Williams’ heated argument with chair umpire Carlos Ramos at the 2018 US Open final won by Naomi Osaka continues to be one of the most divisive topics in the sporting world.
Williams was ultimately hit with a game penalty for a series of code violations — sparked by the moment she was reprimanded for receiving instructions from coach Patrick Mouratoglou during the final.
A statistical analysis of crime and punishment of male and female players at grand slam tournaments, published in the New York Times over the weekend, showed male players are actually punished much more frequently than their WTA Tour counterparts.
The figures published by The Times shows since 1998 male players were fined for code of conduct breaches 1517 times compared to the 535 times female players were penalised.
The article did not make any conclusions surrounding Williams’ claim that she was penalised for verbal abuse only because she is a woman.
The article’s biggest find was that women at grand slams have been fined for coaching 152 times, almost double the 87 fines handed out to male players for the same offence.
The figures obtained show that men received 649 fines for breaking racquets to 99 for women in tens of thousands of matches in the four Grand Slams over the last two decades.
Men were fined 344 times compared to 140 for “audible obscenity” and 287 to 67 for unsportsmanlike conduct.
Last week, Serena Williams accused the chair umpire Carlos Ramos of being a “liar” and a “thief” after she was cited for verbal abuse during the US Open women’s final against Japan’s Naomi Osaka.
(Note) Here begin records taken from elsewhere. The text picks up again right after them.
(* ===== verification/Integration.v ===== *)
(** * The Agent Mesh integration response

    [packages/contracts/src/aerial_rescue_contracts/integration.py]: one closed, versioned body
    whose outcome selects its branch, a candidate with its result or an abstention with its
    reason.  It asserts nothing beyond the candidate, and binds to the topic it arrived on. *)

From S2P Require Import Prelude PyStr Regex PyVal Canonical Topics.
Local Open Scope string_scope.
Local Open Scope Z_scope.

Definition AGENT_RESPONSE_VERSION : Z := 1.
Definition VERSION_MEMBER : string := "agentResponseVersion".
Definition OUTCOME_MEMBER : string := "outcome".
Definition RESULT_MEMBER : string := "result".
Definition REASON_MEMBER : string := "reason".

Definition COMMON_MEMBERS : list string :=
  [VERSION_MEMBER; "missionId"; "agentName"; "invocationId"; "correlationId"; OUTCOME_MEMBER].
Definition OPTIONAL_MEMBERS : list string := [RESULT_MEMBER; REASON_MEMBER].
Definition ALLOWED_MEMBERS : list string := (COMMON_MEMBERS ++ OPTIONAL_MEMBERS)%list.

Definition RESULT_MEMBERS : list string :=
  ["proposalType"; "sourceEventId"; "sourceEventDigest"; "droneId"; "latitudeMicrodegrees";
   "longitudeMicrodegrees"; "commandType"].

(** [^[0-9a-f]{64}$] *)
Definition DIGEST_PATTERN : re := rep 64 (RChr (λ c, is_digit c || in_range "a" "f" c)).
Definition MIN_LATITUDE_MICRODEGREES : Z := -90000000.
Definition MAX_LATITUDE_MICRODEGREES : Z := 90000000.
Definition MIN_LONGITUDE_MICRODEGREES : Z := -180000000.
Definition MAX_LONGITUDE_MICRODEGREES : Z := 180000000.

Inductive AgentOutcome : Set := CANDIDATE | ABSTAINED.
Inductive AgentResponseReason : Set :=
| TIMEOUT | TRANSPORT_ERROR | MODEL_ERROR | INVALID_OUTPUT | IDENTITY_MISMATCH.
Inductive IntegrationRefusal : Set :=
| NOT_AN_OBJECT | UNKNOWN_MEMBER | MISSING_MEMBER | VERSION | MEMBER_FORM | OUTCOME_BINDING | TOPIC_BINDING.

#[export] Instance IntegrationRefusal_eq_dec : EqDecision IntegrationRefusal.
Proof. solve_decision. Defined.

Definition outcome_value (o : AgentOutcome) : string :=
  match o with CANDIDATE => "candidate" | ABSTAINED => "abstained" end.

Definition reason_value (r : AgentResponseReason) : string :=
  match r with
  | TIMEOUT => "timeout" | TRANSPORT_ERROR => "transport-error" | MODEL_ERROR => "model-error"
  | INVALID_OUTPUT => "invalid-output" | IDENTITY_MISMATCH => "identity-mismatch"
  end.

Definition OUTCOMES : list (string * AgentOutcome) :=
  (λ o, (outcome_value o, o)) <$> [CANDIDATE; ABSTAINED].
Definition REASONS : list (string * AgentResponseReason) :=
  (λ r, (reason_value r, r)) <$> [TIMEOUT; TRANSPORT_ERROR; MODEL_ERROR; INVALID_OUTPUT; IDENTITY_MISMATCH].

(** The refused value: a member, or the family of a topic. *)
Inductive integration_value : Set := Member (v : pyval) | OfFamily (f : Family).

Record IntegrationError : Set := {
  refusal : IntegrationRefusal; error_member : string; error_value : integration_value
}.

Inductive integration_failure : Set :=
| Refused (e : IntegrationError)
| Undecodable (e : decode_error).

Definition refuse {A} (r : IntegrationRefusal) (name : string) (v : pyval) : result integration_failure A :=
  Err (Refused {| refusal := r; error_member := name; error_value := Member v |}).

Definition fault (r : IntegrationRefusal) (name : string) (v : pyval) : integration_failure :=
  Refused {| refusal := r; error_member := name; error_value := Member v |}.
“Because I’m a woman you are going to take this away from me?” she said to the tournament referee Brian Earley.
“That is not right.”
In the post-match news conference, Williams doubled down on her claim there is a double standard when it comes topunishment.
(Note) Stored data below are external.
Definition sample_action : Proposal :=
  {| mission_id := "mission-1"; proposal_id := "p-1"; parameters := sample_proposal |}.
Definition sample_clock (w m : Z) : ClockReading := {| wall := w; monotonic := m |}.
Definition sample_calls : list call :=
  [ Consume sample_action (sample_clock 1060 60); Consume sample_action (sample_clock 1005 5);
    Consume sample_action (sample_clock 1006 6); Supersede ].

Lemma approval_consumed_once_witness :
  ∃ a, consumptions (H := ascii_normalization) a sample_calls
         = [(sample_action, sample_clock 1005 5)] ∧
       ((consumptions (H := ascii_normalization) a sample_calls = [] ∧
         state (attempts (H := ascii_normalization) a sample_calls) ≠ EXECUTED) ∨
        ∃ c now, consumptions (H := ascii_normalization) a sample_calls = [(c, now)] ∧
          state (attempts (H := ascii_normalization) a sample_calls) = EXECUTED ∧
          (1000 ≤ wall now < 1000 + 60) ∧ (0 ≤ monotonic now < 0 + 60) ∧
          (well_formed (PyDict (parameters c)) = true →
             same_action (H := ascii_normalization) sample_action c)).
Proof.
  eexists. split.
  2:{ eapply (approval_consumed_once (H := ascii_normalization) sample_action "operator-1"
                (sample_clock 1000 0) 60); vm_compute; reflexivity. }
  vm_compute. reflexivity.
Defined.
“I have seen other men call other umpires several things. I am here fighting for women’s right and women’s equality .... and for me to say ‘thief’ and for him to take a game it made me feel like it was sexist,” she said.
The fact that the New York Times’ report did not support the claims made by Williams in the heat of the moment appeared to anger Ohanian.
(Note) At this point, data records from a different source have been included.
(* ===== verification/StoreProgress.v ===== *)
(** * Durable command progress

    [packages/store/src/aerial_rescue_store/command_progress.py]: one row per command holds the
    progress of [Commands] and the facts of its last transition.  A transition is a
    compare-and-set over the state and the send count, so a dispatcher with a stale copy
    changes nothing: the row only ever moves as the domain's machine does. *)

From stdpp Require Import relations.
From S2P Require Import Prelude PyStr PyVal Lifecycle Commands Sql Schema StoreProposals.
Local Open Scope string_scope.
Local Open Scope Z_scope.

Definition MAXIMUM_SEND_COUNT : Z := 5.

Inductive CommandProgressRefusal : Set :=
| ALREADY_EXISTS | NOT_FOUND | UNREADABLE_ROW | SEND_COUNT_OUT_OF_RANGE | STALE_PROGRESS.

Record CommandIdentity : Set := { command_id : string; mission_id : string; drone_id : string }.

Record TransitionFacts : Set := {
  last_sent_at : option string; deadline_at : option string; result_id : option string;
  updated_at : string
}.

Record StoredCommandProgress : Set := {
  identity : CommandIdentity; progress : CommandProgress; facts : TransitionFacts
}.

(** A repository error, or the domain's refusal of the event, unchanged. *)
Inductive progress_failure : Type :=
| Store (e : store_failure CommandProgressRefusal)
| Domain (e : CommandError).

Definition initial_values (i : CommandIdentity) (at_ : string) : row :=
  [("command_id", SText (command_id i)); ("mission_id", SText (mission_id i));
   ("drone_id", SText (drone_id i)); ("state", SText (state_value (state INITIAL_PROGRESS)));
   ("send_count", SInt (sends INITIAL_PROGRESS)); ("last_sent_at", SNull); ("deadline_at", SNull);
   ("result_id", SNull); ("updated_at", SText at_)].

Definition progress_columns : list string := ["command_id"].
Definition progress_conds (id : string) : list cond := [Equals "command_id" (SText id)].

Definition initialize_statement (i : CommandIdentity) (at_ : string) : statement :=
  Insert COMMAND_PROGRESS (initial_values i at_) (DoNothing (Some progress_columns)) ["command_id"].

Definition load_statement (id : string) : statement :=
  Select COMMAND_PROGRESS (columns COMMAND_PROGRESS) (progress_conds id) [] None.

Definition compared_conds (p : CommandProgress) : list cond :=
  [Equals "state" (SText (state_value (state p))); Equals "send_count" (SInt (sends p))].

Definition moved_values (became : CommandProgress) (f : TransitionFacts) : row :=
  [("state", SText (state_value (state became))); ("send_count", SInt (sends became));
   ("last_sent_at", text_or_null (last_sent_at f)); ("deadline_at", text_or_null (deadline_at f));
   ("result_id", text_or_null (result_id f)); ("updated_at", SText (updated_at f))].

Definition transition_statement (current : StoredCommandProgress) (became : CommandProgress)
    (f : TransitionFacts) : statement :=
  Update COMMAND_PROGRESS
    (progress_conds (command_id (identity current)) ++ compared_conds (progress current))%list
    (moved_values became f) ["command_id"].

Definition optional_text (v : sqlval) : option string := match v with SText s => Some s | _ => None end.

(** [_stored] *)
Definition stored (id : string) (row : list sqlval)
    : result (store_failure CommandProgressRefusal) StoredCommandProgress :=
  let unreadable := refuse UNREADABLE_ROW (PyStr id) in
  match row with
  | [SText c; SText m; SText d; SText s; SInt n; (SNull | SText _) as sent; (SNull | SText _) as deadline;
     (SNull | SText _) as found; SText at_] =>
      if negb ((0 <=? n) && (n <=? MAXIMUM_SEND_COUNT)) then unreadable else
      match enum_of state_value (enum CommandState) (SText s) with
      | None => unreadable
      | Some st =>
          Ok {| identity := {| command_id := c; mission_id := m; drone_id := d |};
                progress := {| state := st; sends := n |};
                facts := {| last_sent_at := optional_text sent; deadline_at := optional_text deadline;
                            result_id := optional_text found; updated_at := at_ |} |}
      end
  | _ => unreadable
  end.

Section progress.
Context `{Database}.

Definition initialize (i : CommandIdentity) (at_ : string)
    : tx (store_failure CommandProgressRefusal) StoredCommandProgress :=
  inserted ← sql (scalar (initialize_statement i at_));
  pure (raise_if (bool_decide (inserted = None)) (Refused ALREADY_EXISTS (PyStr (command_id i)))) ;;
  mret {| identity := i; progress := INITIAL_PROGRESS;
          facts := {| last_sent_at := None; deadline_at := None; result_id := None;
                      updated_at := at_ |} |}.

Definition load (id : string) : tx (store_failure CommandProgressRefusal) StoredCommandProgress :=
  found ← sql (one_or_none (load_statement id));
  row ← pure (or_raise found (Refused NOT_FOUND (PyStr id)));
  pure (stored id row).

Definition in_range (n : Z) : bool := (0 <=? n) && (n <=? MAXIMUM_SEND_COUNT).

Definition record_transition (current : StoredCommandProgress) (event : CommandEvent)
    (budget : SendBudget) (f : TransitionFacts) : tx progress_failure StoredCommandProgress :=
  pure (raise_if (negb (in_range (sends (progress current))))
         (Store (Refused SEND_COUNT_OUT_OF_RANGE (PyInt (sends (progress current)))))) ;;
  became ← pure (map_err Domain (advance (progress current) event budget));
  pure (raise_if (negb (in_range (sends became)))
         (Store (Refused SEND_COUNT_OUT_OF_RANGE (PyInt (sends became))))) ;;
  changed ← lift Store (sql (scalar (transition_statement current became f)));
  pure (raise_if (bool_decide (changed = None))
         (Store (Refused STALE_PROGRESS (PyStr (command_id (identity current)))))) ;;
  mret {| identity := identity current; progress := became; facts := f |}.

(** ** The table *)

Definition progress_entry (d : db) (id : string) : option row :=
  found d COMMAND_PROGRESS (progress_conds id).

Definition initial_row (i : CommandIdentity) (at_ : string) : row :=
  make_row COMMAND_PROGRESS (initial_values i at_).

(** The row holds this progress. *)
Definition stands_at (r : row) (p : CommandProgress) : Prop :=
  cell r "state" = SText (state_value (state p)) ∧ cell r "send_count" = SInt (sends p).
The millionaire founder of social media platform Reddit fired off a series of angry tweets on Monday, poking holes in the New York Times report.
He then showed exactly how disgruntled the report made him by bizarrely demonstrating a donation he made to public schooling charity Donors Choose.
He said he had made a $7140 donation to the charity “to make sure the next generation gets access to learn basic statistics”.
Earlier on Monday, Williams spoke publicly for the first time since her famous US Open press conference, declaring she did not receive any coaching in an interview with The Sunday Project.
It came after Mouratoglou admitted after the final that he had coached Williams from the stands.
“I just don’t understand,” she said.
“If you’re a female you should be able to do, even half, of what a guy can do.
“He said he made a motion. I don’t understand what he was talking about. We’ve never had signals.”